In conclusion the paper states, “The study indicates positive outcome in the Lifelines lamp’s future use in the diagnostic detection of photosensitivity.” Carr,B.(2016) Clinical application of a new strobe lamp in identifying photosensitivity in patients referred to in the Birmingham children’s hospital for EEG testing. Journal of the Association of neurophysiological Scientists. 9(2): 74-80.
The International League Against Epilepsy (ILAE) publishes guidelines for the standardization of the IPS procedure, including the importance of the use of an optimum photic lamp. The Lifelines Photic meets all these requirements.
For more information about the Lifelines Photic, feel free to contact us: [email protected] or [email protected]

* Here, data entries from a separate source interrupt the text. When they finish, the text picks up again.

(** * illogical-updots: process orchestration and repository status

    A shallow embedding of [core/git_utils.py] and [utils/process.py] and
    the properties stated about them.

    Conventions of the embedding.
    - A Python [str] is a Rocq [string]; a character stands for the code
      point of the same number (0..255).  The builtins used by the source
      ([str.strip], [str.splitlines], [int], [repr], [shlex.quote]) are
      written out for that range.
    - A Python [int] is a [Z].
    - [Optional[T]] is [option T].
    - Everything the source asks the operating system (is this a directory,
      what does this git command answer, does this [Popen] start) is an
      explicit argument of the embedded function, and what the function
      does to the outside (lines passed to a callback, bytes written to a
      descriptor, commands started) is part of its result. *)

From Stdlib Require Import String Ascii ZArith NArith List Bool Lia.
From Stdlib Require Import DecimalString DecimalPos DecimalZ.
Import ListNotations.

Local Open Scope string_scope.
Local Open Scope list_scope.
Local Open Scope Z_scope.

(** The line feed character and the one-character string ["\n"]. *)
Definition LF : ascii := "010"%char.
Definition nl : string := String LF EmptyString.

(* ================================================================== *)
(** ** Python builtins on [str] *)
(* ================================================================== *)

Module Py.

(** Truth value of a [str]: empty strings are false. *)
Definition truthy (s : string) : bool :=
  match s with EmptyString => false | String _ _ => true end.

(** [a or b] on strings. *)
Definition str_or (a b : string) : string := if truthy a then a else b.

(** Truth value of an [Optional[str]]: [None] and the empty string are false. *)
Definition truthy_opt (o : option string) : bool :=
  match o with None => false | Some s => truthy s end.

(** [str.isspace] on one character, code points below 256:
    U+0009..U+000D, U+001C..U+0020, U+0085, U+00A0. *)
Definition isspace (c : ascii) : bool :=
  let n := N_of_ascii c in
  (((9 <=? n) && (n <=? 13)) || ((28 <=? n) && (n <=? 32))
   || (n =? 133) || (n =? 160))%N.

Fixpoint lstrip (s : string) : string :=
  match s with
  | EmptyString => EmptyString
  | String c r => if isspace c then lstrip r else s
  end.

Fixpoint rstrip (s : string) : string :=
  match s with
  | EmptyString => EmptyString
  | String c r =>
      match rstrip r with
      | EmptyString => if isspace c then EmptyString else String c EmptyString
      | r' => String c r'
      end
  end.

(** [s.strip()] *)
Definition strip (s : string) : string := rstrip (lstrip s).

(** Line boundaries of [str.splitlines], code points below 256:
    LF, VT, FF, CR, FS, GS, RS, NEL (and CR LF as one boundary). *)
Definition islinebreak (c : ascii) : bool :=
  let n := N_of_ascii c in
  (((10 <=? n) && (n <=? 13)) || ((28 <=? n) && (n <=? 30)) || (n =? 133))%N.

Definition is_cr (c : ascii) : bool := (N_of_ascii c =? 13)%N.
Definition is_lf (c : ascii) : bool := (N_of_ascii c =? 10)%N.

(** [splitlines_from cur s]: [cur] is the line being collected. *)
Fixpoint splitlines_from (cur : string) (s : string) : list string :=
  match s with
  | EmptyString =>
      match cur with EmptyString => [] | _ => [cur] end
  | String c r =>
      if islinebreak c then
        cur ::
          (if is_cr c then
             match r with
             | String c' r' =>
                 if is_lf c' then splitlines_from EmptyString r'
                 else splitlines_from EmptyString r
             | EmptyString => splitlines_from EmptyString r
             end
           else splitlines_from EmptyString r)
      else splitlines_from (cur ++ String c EmptyString)%string r
  end.

(** [s.splitlines()] *)
Definition splitlines (s : string) : list string :=
  splitlines_from EmptyString s.

(** Value of a decimal digit, [None] for any other character. *)
Definition digit_of (c : ascii) : option Z :=
  let n := N_of_ascii c in
  if ((48 <=? n) && (n <=? 57))%N then Some (Z.of_N (n - 48)) else None.

Definition is_underscore (c : ascii) : bool := (N_of_ascii c =? 95)%N.
Definition is_plus (c : ascii) : bool := (N_of_ascii c =? 43)%N.
Definition is_minus (c : ascii) : bool := (N_of_ascii c =? 45)%N.

(** Digits of an integer literal: at least one digit, single underscores
    allowed between digits only.  [prev] tells whether the previous
    character was a digit. *)
Fixpoint int_digits (s : string) (acc : Z) (prev : bool) : option Z :=
  match s with
  | EmptyString => if prev then Some acc else None
  | String c r =>
      if is_underscore c then
        if prev then int_digits r acc false else None
      else
        match digit_of c with
        | Some d => int_digits r (10 * acc + d) true
        | None => None
        end
  end.

(** [int(s.strip())] in base ten, which is how the counts printed by git
    are read; [None] stands for [ValueError].  (The interpreter's
    configurable cap on the length of a literal is not part of this one;
    [int_of_str] below has it.) *)
Definition int (s : string) : option Z :=
  match strip s with
  | EmptyString => None
  | String c r =>
      if is_plus c then int_digits r 0 false
      else if is_minus c then option_map Z.opp (int_digits r 0 false)
      else int_digits (String c r) 0 false
  end.

(** The white space [int()] itself skips around a literal, code points
    below 256: U+0009..U+000D, U+0020, U+0085, U+00A0.  Unlike
    [str.strip] it does not skip U+001C..U+001F. *)
Definition int_isspace (c : ascii) : bool :=
  let n := N_of_ascii c in
  (((9 <=? n) && (n <=? 13)) || (n =? 32) || (n =? 133) || (n =? 160))%N.

Fixpoint int_lstrip (s : string) : string :=
  match s with
  | EmptyString => EmptyString
  | String c r => if int_isspace c then int_lstrip r else s
  end.

Fixpoint int_rstrip (s : string) : string :=
  match s with
  | EmptyString => EmptyString
  | String c r =>
      match int_rstrip r with
      | EmptyString => if int_isspace c then EmptyString else String c EmptyString
      | r' => String c r'
      end
  end.

(** The digits of a literal, its underscores not counted. *)
Fixpoint count_digits (s : string) : Z :=
  match s with
  | EmptyString => 0
  | String c r =>
      match digit_of c with
      | Some _ => 1 + count_digits r
      | None => count_digits r
      end
  end.

(** [sys.get_int_max_str_digits()] as the interpreter starts. *)
Definition INT_MAX_STR_DIGITS : Z := 4300.

(** [int(s)] for any [str], in base ten; [None] stands for [ValueError]:
    the literal with the white space [int()] skips around it, refused
    when it has more than [INT_MAX_STR_DIGITS] digits. *)
Definition int_of_str (s : string) : option Z :=
  match int_rstrip (int_lstrip s) with
  | EmptyString => None
  | String c r =>
      let digits := if is_plus c || is_minus c then r else String c r in
      if INT_MAX_STR_DIGITS <? count_digits digits then None
      else if is_plus c then int_digits r 0 false
      else if is_minus c then option_map Z.opp (int_digits r 0 false)
      else int_digits (String c r) 0 false
  end.

(** [str(n)] for an [int]. *)
Definition str_of_int (n : Z) : string :=
  NilZero.string_of_int (Z.to_int n).

(** [sep.join(l)] *)
Fixpoint join (sep : string) (l : list string) : string :=
  match l with
  | [] => EmptyString
  | [x] => x
  | x :: rest => (x ++ sep ++ join sep rest)%string
  end.

(** [l or []] for an optional list. *)
Definition or_empty {A} (l : option (list A)) : list A :=
  match l with Some x => x | None => [] end.

(** [len(l)] *)
Definition len {A} (l : list A) : Z := Z.of_nat (length l).

(** [repr(s)] for a [str], code points below 256.  The single quote is
    the delimiter unless the string has a single quote and no double
    quote. *)
Definition SQUOTE : ascii := "039"%char.
Definition DQUOTE : ascii := "034"%char.
Definition BACKSLASH : ascii := "092"%char.

Fixpoint contains_char (q : ascii) (s : string) : bool :=
  match s with
  | EmptyString => false
  | String c r => if Ascii.eqb c q then true else contains_char q r
  end.

Definition hex_digit (n : N) : ascii :=
  match String.get (N.to_nat n) "0123456789abcdef" with
  | Some c => c
  | None => "0"%char
  end.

The following is the abstract from the paper – but we refer to the full article in JANS for detailed information – Carr, B.(2016). Clinical application of a new strobe lamp in identifying photosensitivity in patients referred to in the Birmingham children’s hospital for EEG testing. Journal of the Association of neurophysiological Scientists. 9(2): 74-80.
Abstract
Epilepsy is a neurological disorder encompassing a variety of disorders characterised by recurrent and unpredictable interruptions of normal brain function known as seizures, brought on by a number of causes. Photosensitive epilepsy is characterised by seizures elicited by flashing lights and is detected during electroencephalogram (EEG) testing during intermittent photic stimulation (IPS) by the presence of photoparoxysmal responses (PPR). Recent literature has seen the development of new guidelines developed for standardisation of the IPS procedure, including the importance of the use of an optimum photic lamp. Previously favoured Grass strobe lamps are becoming increasingly hard to find, and thus it is now desirable to purchase EEG systems with incorporated stimulators. The Neurophysiology department at Birmingham Children’s Hospital uses Micromed systems, incorporating a new compatible Lifelines lamp for IPS. This study anticipates that comparable sensitivity between the existing Grass strobe and new lamps will be achieved for detecting photosensitivity.
Method
A total of 57 patients were exposed to an IPS procedure from both lamps during standard EEG recording. The presence of a PPR upon exposure to either lamp was documented, with the paired data analysed according to McNemar test.
Results 
A total of 7 subjects (12%) were found to be photosensitive upon presentation of both lamps. A single subject (2%) was found to be photosensitive upon Grass strobe stimulation and not upon Lifelines’ lamp stimulation, and a single subject (2%) was found to be photosensitive upon stimulation with the Lifelines lamp and not with Grass strobe stimulation. The McNemar statistic calculated was 0.999, allowing investigators to assume, based on a small sample size, that the Lifelines lamp is as sensitive in photosensitivity detection as the Grass strobe lamp.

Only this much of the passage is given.